黄色の正方形は名前と姓が改行して書かれています。左右がきっちり合っていて、その下に一行分の空白を取り、最後に作品年を左右に二文字づつ分けて、中心に二文字分ほどの空白をとっている。

緑の正方形は、GとKでデザインされたモノグラム。ウィーン分離派のメンバーは全てモノグラムを持っており、現在のThe Vienna Secession公式サイト*でも見ることができる。

名・姓・作品年を改行しデザインされた署名には、同時期のもう一つの潮流アール・ヌーヴォーの特徴も見える。
しなやかな曲線・曲面と装飾で描かれる画面では文字デザインも入念に行われ、こうしたスタイルの署名は同時期のほかの作家作品でもたびたび見られる。しかしその多くは背景に溶け込むように、いわばあまり目立たない署名が一般的だ。

しかしクリムトの場合、その部分の地色を変えて背景から際立たせている。作品内に使われている二色を用いたとはいえ、黄色の地に黒の署名は特に引き立っていて、フレーゲのデコルテに描かれた幾何学模様以上に目を引く。

名所江戸百景 深川木場 (1856)
歌川広重 国立国会図書館

こちらは広重の《名所江戸百景 深川木場》。浮世絵版画では画題や絵師名などを様々な形に枠取りし、彩色をして際立たせる方法は頻繁に使われる。名所江戸百景シリーズでは、署名とシリーズ名は短冊型、サブテーマが正方形で、右上に2つ並べた赤と黄のタイトルは黒色のはいけいから一層引き立っている。

クリムトを語るとき、琳派との関連を取り上げられることが多い。このフレーゲ肖像の青・緑・黄の色使いにも琳派の雰囲気を感じる。落款風の署名は、肉筆書画の観察によるだろう。そしてクリムトも浮世絵を仕事場の壁にかけていた(Herring, 2022)ということも知られている。

クリムトが《名所江戸百景》を実際に見たかどうかはわからない。この名所画がクリムトのコレクションになかったとしても、浮世絵をはじめとする日本美術からのインスパイアを受けたことは想像に難くない。

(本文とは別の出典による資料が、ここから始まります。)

(** A machine built from state names, given one unguarded transition out
    of its initial state, takes it at the first call of the trigger: the
    call returns [True], the model reports the destination, [execute] was
    entered once, and no user code ran.  The destination has to be a
    declared state, the trigger must not be called [state], and the model
    must not offer the convention callbacks of the two states. *)
Theorem declared_transition_fires names initial dest trigger args w :
  trigger ≠ "state" →
  dest = initial ∨ dest ∈ names →
  is_bound_method (model w) ("on_exit_" +:+ initial) = false →
  is_bound_method (model w) ("on_enter_" +:+ dest) = false →
  ∃ w',
    (Machine_init (map DName names) initial ;;
     Machine_add_transition trigger initial dest CNone ;;
     invoke user nested trigger args) w = Ok (VBool true) w' ∧
    model w' !! "state" = Some (str dest) ∧
    executions (trace w') = executions (trace w) ++ [(initial, dest)] ∧
    calls (trace w') = calls (trace w).
Proof.
  intros Hne Hdest Hexit Henter.
  set (W := constructed (map DName names) initial w).
  assert (Hsrc : is_Some (od_get initial (m_states (machine W)))).
  { apply od_get_Some_names.
    destruct (constructed_names (map DName names) initial w) as (Hn & _ & Hin).
    unfold state_names in Hn, Hin. unfold W. rewrite Hn. apply Hin. by left. }
  assert (Hdst : is_Some (od_get dest (m_states (machine W)))).
  { apply od_get_Some_names.
    destruct (constructed_names (map DName names) initial w) as (Hn & _ & Hin).
    unfold state_names in Hn, Hin. unfold W. rewrite Hn. apply Hin.
    destruct Hdest as [-> | Hd]; [by left|right].
    rewrite <- list_fmap_compose. by rewrite list_fmap_id. }
  destruct Hsrc as [src Hsrc], Hdst as [dst Hdst].
  destruct (constructed_plain _ _ _ _ _ Hsrc) as (Hsn & _ & Hsx).
  destruct (constructed_plain _ _ _ _ _ Hdst) as (Hdn & Hde & _).
  specialize (Hsx Hexit). specialize (Hde Henter).
  set (t := Transition_init initial dest CNone).
  set (e := Event_add_transition (Event_init trigger) t).
  set (W2 := mkWorld (mkMachine (m_states (machine W)) [(trigger, e)] (m_initial (machine W)))
               (<[trigger := ATrigger trigger]> (model W)) (trace W)).
  assert (Hadd : Machine_add_transition trigger initial dest CNone W = Ok tt W2).
  { rewrite add_transition_run.
    pose proof (constructed_events (map DName names) initial w) as Hev. fold W in Hev.
    by rewrite Hev. }
  assert (Hstate : model W2 !! "state" = Some (str initial)).
  { unfold W2. cbn [model]. rewrite lookup_insert_ne; [|done].
    unfold W, constructed, moved. cbn [model]. apply lookup_insert_eq. }
  assert (Hentry : model W2 !! trigger = Some (ATrigger trigger)).
  { unfold W2. cbn [model]. apply lookup_insert_eq. }
  exists (moved dest (begun t W2)).
  split.
  - rewrite (bind_ok _ _ _ _ _ (init_constructed _ _ _)). fold W.
    rewrite (bind_ok _ _ _ _ _ Hadd).
    unfold invoke. rewrite (bind_ok _ _ _ _ _ (getattr_ok _ _ _ Hentry)).
    unfold call_top, call_trigger. rewrite (bind_ok _ _ _ _ _ (the_world_run _)).
    replace (od_get trigger (m_events (machine W2))) with (Some e)
      by (unfold W2; simpl; by destruct (decide (trigger = trigger))).
    unfold Event_trigger. rewrite (trigger_unfold _ _ _ _ _ Hstate Hsrc).
    rewrite Hsn. unfold e. rewrite add_transition_lookup.
    change (tr_source t) with initial. rewrite decide_True by done.
    change (event_transitions (Event_init trigger) !! initial) with (@None (list Transition)).
    simpl app. simpl try_each.
    destruct (execute_passed t (without_target args) (target_of args) W2 (begun t W2))
      as (Hx & _); [apply all_quiet_nil|].
    unfold bind at 1. rewrite Hx.
    change (tr_source t) with initial. change (tr_dest t) with dest.
    assert (Hsrc' : od_get initial (m_states (machine (begun t W2))) = Some src) by exact Hsrc.
    assert (Hdst' : od_get dest (m_states (machine (begun t W2))) = Some dst) by exact Hdst.
    rewrite (bind_ok _ _ _ _ _ (get_state_ok _ _ _ Hsrc')).
    unfold State_exit. rewrite Hsx. simpl for_each.
    unfold bind at 1. unfold ret at 1.
    rewrite (bind_ok _ _ _ _ _ (set_state_ok _ _ _ Hdst')). rewrite Hdn.
    assert (Hdst'' : od_get dest (m_states (machine (moved dest (begun t W2)))) = Some dst)
      by exact Hdst.
    rewrite (bind_ok _ _ _ _ _ (get_state_ok _ _ _ Hdst'')).
    unfold State_enter. rewrite Hde. done.
  - split; [apply lookup_insert_eq|].
    destruct (constructed_trace (map DName names) initial w) as [Hc He].
    cbn [moved begun noted trace W2]. unfold calls, executions.
    rewrite List.filter_app, omap_app. fold (calls (trace W)) (executions (trace W)).
    fold W in Hc, He. rewrite Hc, He. simpl. by rewrite app_nil_r.
Qed.

End Facts.

(** * The engine on the object of example.py *)


Lemma sweaty_registry_ok : registry_ok (machine TestObject.sweaty_harry).
Proof. intros k s. simpl. repeat case_decide; naive_solver. Qed.


(** C3.  On the sweaty object, [nap] has one candidate and its guard
    [is_exhausted] returns [False]: the trigger returns [None], not
    [False], although the docstring of [_trigger] promises a boolean. *)
Theorem trigger_rejected_returns_None :
  ∃ w',
    TestObject.fire "nap" no_args TestObject.napper = Ok VNone w' ∧
    model w' = model TestObject.napper ∧
    py_eq VNone (VBool false) = false.
Proof. eexists. split; [vm_compute; reflexivity|]. split; reflexivity. Qed.

(** C7.  [__init__] binds the model to every state a second time, after
    [add_state] has bound it already, so the convention callback
    [on_exit_asleep] of the example is registered twice on the state
    [asleep] and called twice by one [wake_up]; a state added after the
    construction gets its convention callback once. *)
Theorem convention_callback_bound_twice :
  let built := final (TestObject.init TestObject.blank) in
  let args := mkArgs [VInt 200; VInt 300] ∅ in
  state_on_exit <$> od_get "asleep" (m_states (machine built)) =
    Some [RName "on_exit_asleep"; RName "on_exit_asleep"] ∧
  calls (trace (final (TestObject.fire "wake_up" args built))) =
    [GCallback (RName "on_exit_asleep") args (Some (str "asleep"));
     GCallback (RName "on_exit_asleep") args (Some (str "asleep"))] ∧
  state_on_exit <$>
    od_get "asleep"
      (m_states (machine (final ((Machine_init [DName "hanging"] "hanging" ;;
                                  Machine_add_state (DName "asleep") CNone CNone)
                                   TestObject.blank)))) =
    Some [RName "on_exit_asleep"].
Proof. vm_compute. done. Qed.

(** ** Instances of the theorems *)







(** A model that has a method [wake_up] and an attribute [trigger] of its
    own: the first is replaced, the second is kept. *)
Lemma trigger_entry_points_overwrite_except_generic_witness :
  let m : gmap string attr := <["wake_up" := AMethod 0]> (<["trigger" := AMethod 1]> ∅) in
  let w := mkWorld (mkMachine [] [] None) m [] in
  (∃ w', Machine_add_transition "wake_up" "asleep" "hanging" CNone w = Ok tt w' ∧
         model w' !! "wake_up" = Some (ATrigger "wake_up")) ∧
  (∃ w', Machine_init [DName "asleep"; DName "hanging"] "asleep" w = Ok tt w' ∧
         model w' !! "trigger" = Some (AMethod 1) ∧
         trace w' = [LWarnTrigger]).
Proof.
  intros m w.
  destruct (trigger_entry_points_overwrite_except_generic
    "wake_up" "asleep" "hanging" CNone w [DName "asleep"; DName "hanging"] "asleep" w)
    as ((w1 & H1 & Hm1 & _) & (w2 & H2 & Hm2 & Ht2)).
  - reflexivity.
  - split.
    + exists w1. split; [exact H1|]. rewrite Hm1. reflexivity.
    + exists w2. split; [exact H2|]. split; [exact Hm2 | exact Ht2].
Defined.

(** ** Instances of the further theorems *)

(** [wake_up()] on the fresh object returns [True]. *)
Lemma trigger_returns_True_or_None_witness :
  ∃ v w',
    Event_trigger TestObject.methods TestObject.no_nested
      (TestObject.event "wake_up" TestObject.harry) no_args TestObject.harry = Ok v w' ∧
    (v = VBool true ∨ v = VNone).
Proof.
  eexists _, _. split.
  - vm_compute. reflexivity.
  - eapply (trigger_returns_True_or_None TestObject.methods TestObject.no_nested
              (TestObject.event "wake_up" TestObject.harry) no_args TestObject.harry).
    vm_compute. reflexivity.
Defined.



Lemma rejected_trigger_calls_no_callback_witness :
  ∃ w',
    Event_trigger TestObject.methods TestObject.no_nested
      (TestObject.event "nap" TestObject.napper) no_args TestObject.napper = Ok VNone w' ∧
    appended no_callback TestObject.napper w' ∧
    machine w' = machine TestObject.napper.
Proof.
  eexists. split.
  - vm_compute. reflexivity.
  - apply (rejected_trigger_calls_no_callback TestObject.methods TestObject.no_nested
             (TestObject.event "nap" TestObject.napper) no_args TestObject.napper).
    vm_compute. reflexivity.
Defined.


(** The encoding of the members of a map, in the order given. *)
Fixpoint appendMembers (kvs : list (string * string)) : string :=
  match kvs with
  | [] => EmptyString
  | [(k, v)] => appendString k +:+ ":" +:+ appendString v
  | (k, v) :: kvs' =>
    appendString k +:+ ":" +:+ appendString v +:+ "," +:+ appendMembers kvs'
  end.

(** The order of the keys of an encoded map: [strings.Compare], byte by
    byte. *)
Definition key_le (x y : string * string) : Prop := String.le x.1 y.1.

#[global] Instance key_le_dec : RelDecision key_le.
Proof. intros x y. unfold key_le. apply _. Defined.

(** [json.Marshal] of a [map[string]string]: the keys are sorted; the nil
    map ([None]) is written [null]. *)
Definition Marshal (db : option (gmap string string)) : string :=
  match db with
  | None => "null"
  | Some m => "{" +:+ appendMembers (merge_sort key_le (map_to_list m)) +:+ "}"
  end.

(** [Encoder.Encode]: the encoding followed by a newline. *)
Definition Encode (db : option (gmap string string)) : string :=
  Marshal db +:+ String "010"%char EmptyString.

(** What becomes of a Go string that goes through the encoder: every byte
    that is not part of a valid UTF-8 sequence is replaced by [U+FFFD], the
    rest is kept. *)
Fixpoint coerce_from (skip : nat) (s : string) : string :=
  match s with
  | EmptyString => EmptyString
  | String _ rest =>
    match skip with
    | S k => coerce_from k rest
    | O =>
      let '(r, size) := utf8.DecodeRune s in
      if (r =? utf8.RuneError) && (size =? 1)%nat then
        utf8.EncodeRune utf8.RuneError +:+ coerce_from 0 rest
      else firstn_string size s +:+ coerce_from (size - 1) rest
    end
  end.

Definition coerce (s : string) : string := coerce_from 0 s.

(** The map that the encoding of [m] stands for: the members in the order
    of the encoding, keys and values coerced, a later member replacing an
    earlier one with the same key. *)
Definition ins (acc : gmap string string) (kv : string * string)
  : gmap string string :=
  <[coerce kv.1 := coerce kv.2]> acc.

Definition recode (m : gmap string string) : gmap string string :=
  foldl ins ∅ (merge_sort key_le (map_to_list m)).

(** *** Decoding *)

(** The value of a hexadecimal digit, [-1] for another byte. *)
Definition unhex (c : ascii) : Z :=
  let b := Octet.val c in
  if (0x30 <=? b) && (b <=? 0x39) then b - 0x30
  else if (0x61 <=? b) && (b <=? 0x66) then b - 0x61 + 10
  else if (0x41 <=? b) && (b <=? 0x46) then b - 0x41 + 10
  else -1.
(** C4, amended: with a certificate and a key configured and an address
    of more than one host, nothing fails when the client is built:
    [NewConnection] checks nothing, and the new client can be closed.
    The process ends later, in [connect], whenever a dial is made, before
    [zk.Connect] is called: so in [dial], in [ensureConnection] when no
    session is cached, and in the first turn of an operation, which by
    then holds its permit and has sent no request and has not slept: on a
    new client that is the first operation called.  The condition never
    comes back as a fault that [retry] could retry. *)
Theorem tls_multi_host_is_fatal ctx (addr : string) w :
  tls_configured ->
  (1 < length (Split addr ","))%nat ->
  connect addr w = Fatal w
  ∧ dial ctx addr w = Fatal w
  ∧ (address (c w) = addr -> connection (c w) = None ->
     ensureConnection ctx w = Fatal w
     ∧ forall R (fn : zk.Conn -> M (R * option error)) (r0 : R) w0,
         passes_gate ctx w0 w ->
         retry ctx fn r0 w0 = Fatal w
         ∧ connects w = connects w0 ∧ calls w = calls w0
         ∧ sleeps w = sleeps w0 ∧ attempts w = attempts w0)
  ∧ address (NewConnection addr) = addr
  ∧ connection (NewConnection addr) = None
  ∧ Close (fresh (NewConnection addr)) = Ret None (fresh (NewConnection addr))
  ∧ (forall op w1,
       passes_gate ctx (fresh (NewConnection addr)) w1 ->
       perform ctx op (fresh (NewConnection addr)) = Fatal w1
       ∧ semaphore.cur (sema (c w1)) = 1
       ∧ connects w1 = [] ∧ calls w1 = [] ∧ sleeps w1 = [] ∧ closed w1 = []).
Proof.
  intros Htls Hmulti.
  destruct (tls_multi_host_dial ctx addr w Htls Hmulti) as (Hconnect & Hdial & Hensure).
  split_and!; try done.
  intros op w1 Hgate. pose proof Hgate as [_ Hacq].
  destruct (Acquire_inv _ _ _ _ Hacq)
    as (Had & Hconn & _ & Hco & Hca & Hsl & Hcl & _ & _ & _ & _ & Hcur).
  cbn in Had, Hconn, Hco, Hca, Hsl, Hcl, Hcur.
  destruct (tls_multi_host_dial ctx addr w1 Htls Hmulti) as (_ & _ & Hfirst).
  destruct (Hfirst Had Hconn) as [_ Hretry].
  split_and!; try done; [|lia].
  destruct op; unfold perform, Get, Exists, Create, Set_, Delete;
    apply bind_Fatal; apply (Hretry _ _ _ _ Hgate).
Qed.

(** C6: [dial] first calls [zk.Connect]; when that answers a session
    [conn] with the notifications [events], it waits on them until an
    instant [d] that is the connect timeout after the call at the latest:
    - "connected", arriving before [d] after notifications that are
      passed over, makes [dial] answer [conn] and the events left, the
      transport open;
    - "auth failed" in that place makes it answer a fault, the transport
      closed;
    - [d] coming before any of the two makes it answer the fault of the
      context, the transport closed;
    and [dial] always answers one of these: a session only if it is
    [conn], not closed, after "connected" was received before [d]; and
    with any fault the transport is closed. *)
Theorem dial_handshake ctx (addr : string) w conn events w1 :
  connect addr w = Ret (inl (conn, events)) w1 ->
  exists d,
    done_at (WithTimeout ctx (now w) timeoutConnect) = Some d
    ∧ d <= now w + timeoutConnect
    ∧ (forall pre e rest,
         events = (pre ++ e :: rest)%list -> Forall passed_over pre ->
         zk.EventState e = zk.StateConnected ->
         arrival (now w) (pre ++ [e]) < d ->
         dial ctx addr w
         = Ret (inl (conn, rest)) (set_now (arrival (now w) (pre ++ [e])) w1))
    ∧ (forall pre e rest,
         events = (pre ++ e :: rest)%list -> Forall passed_over pre ->
         zk.EventState e = zk.StateAuthFailed ->
         arrival (now w) (pre ++ [e]) < d ->
         dial ctx addr w
         = Ret (inr ErrStateAuthFailed)
               (add_closed conn (set_now (arrival (now w) (pre ++ [e])) w1)))
    ∧ (forall pre rest,
         events = (pre ++ rest)%list -> Forall passed_over pre ->
         arrival (now w) pre < d ∨ pre = [] ->
         match rest with
         | e :: _ => d <= arrival (now w) (pre ++ [e])
         | [] => True
         end ->
         dial ctx addr w
         = Ret (inr (ErrCtx (cause (WithTimeout ctx (now w) timeoutConnect))))
               (add_closed conn (set_now (Z.max (arrival (now w) pre) d) w1)))
    ∧ (exists r w',
         dial ctx addr w = Ret r w'
         ∧ match r with
           | inl (conn', rest) =>
               conn' = conn ∧ closed w' = closed w ∧ now w' < d
               ∧ exists pre e,
                   events = (pre ++ e :: rest)%list ∧ Forall passed_over pre
                   ∧ zk.EventState e = zk.StateConnected
                   ∧ now w' = arrival (now w) (pre ++ [e])
           | inr err =>
               closed w' = conn :: closed w
               ∧ (err = ErrStateAuthFailed
                  ∨ err = ErrCtx (cause (WithTimeout ctx (now w) timeoutConnect)))
           end).
Proof.
  intros Hconnect.
  destruct (WithTimeout_deadline ctx (now w) timeoutConnect) as (d & Hd & Hle).
  assert (Hw1 : now w1 = now w ∧ closed w1 = closed w).
  { pose proof (connect_ends addr w) as Hc. unfold ends in Hc.
    rewrite Hconnect in Hc. by destruct Hc as [[tlsName ->] _]. }
  destruct Hw1 as [Hnow1 Hcl1].
  assert (Hdial : dial ctx addr w
                  = dial_select (WithTimeout ctx (now w) timeoutConnect) conn events w1).
  { unfold dial. by rewrite (bind_Ret _ _ _ _ _ Hconnect). }
  exists d. rewrite Hdial. rewrite <- Hnow1 in Hd, Hle |- *. split_and!; try done.
  - intros pre e rest -> Hpre He Hlt. apply dial_select_connected; try done.
    intros d' Hd'. congruence.
  - intros pre e rest -> Hpre He Hlt. apply dial_select_auth_failed; try done.
    intros d' Hd'. congruence.
  - intros pre rest -> Hpre Hlt Hrest. by apply dial_select_deadline.
  - destruct (dial_select_returns _ conn events w1 d Hd) as (r & w' & Hrun).
    exists r, w'. split; [done|].
    destruct (dial_select_inv _ _ _ _ _ _ Hrun) as (_ & _ & _ & _ & _ & _ & _ & _ & Hr).
    destruct r as [[conn' rest]|err].
    + destruct Hr as (-> & Hcl & (pre & e & -> & Hpre & He & Harr) & Hdl).
      split_and!; try done; [congruence|by apply Hdl|]. by exists pre, e.
    + destruct Hr as [Hcl Herr]. split; [congruence|done].
Qed.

クリムトにとってのジャポニスムは、さまざまな時代の潮流と相まった独自のスタイルを生み出すほどに昇華された。そのことがよく伺える肖像画だと思う。

参考文献

《Bildnis Emilie Flöge》Wien Museum
https://sammlung.wienmuseum.at/en/object/820521-bildnis-emilie-floege/

西川智之 2007「ウィーンのジャポニスム 1873年ウィーン万国博覧会」『言語文化論集 』27 (2) 名古屋大学大学院国際言語文化研究科

歌川広重《名所江戸百景 深川木場》国立国会図書館(NDL)デジタルコレクション(2022/10/03閲覧)
https://dl.ndl.go.jp/info:ndljp/pid/1312342?tocOpened=1

博覧会 近代技術の展示場(2022/10/03閲覧)
https://www.ndl.go.jp/exposition/s1/index.html

Sarah Herring 2022 「Why do artists sign their works of art?」National Gallery London
https://www.youtube.com/watch?v=PQqSjrz29eU

*The Vienna Secession公式サイト(2022/10/03閲覧)
(クリムトのこの作品のモノグラムは現在サイトで見られるデザインとは異なっている。)https://www.theviennasecession.com/monograms/

2022年の李禹煥(リ・ウーファン)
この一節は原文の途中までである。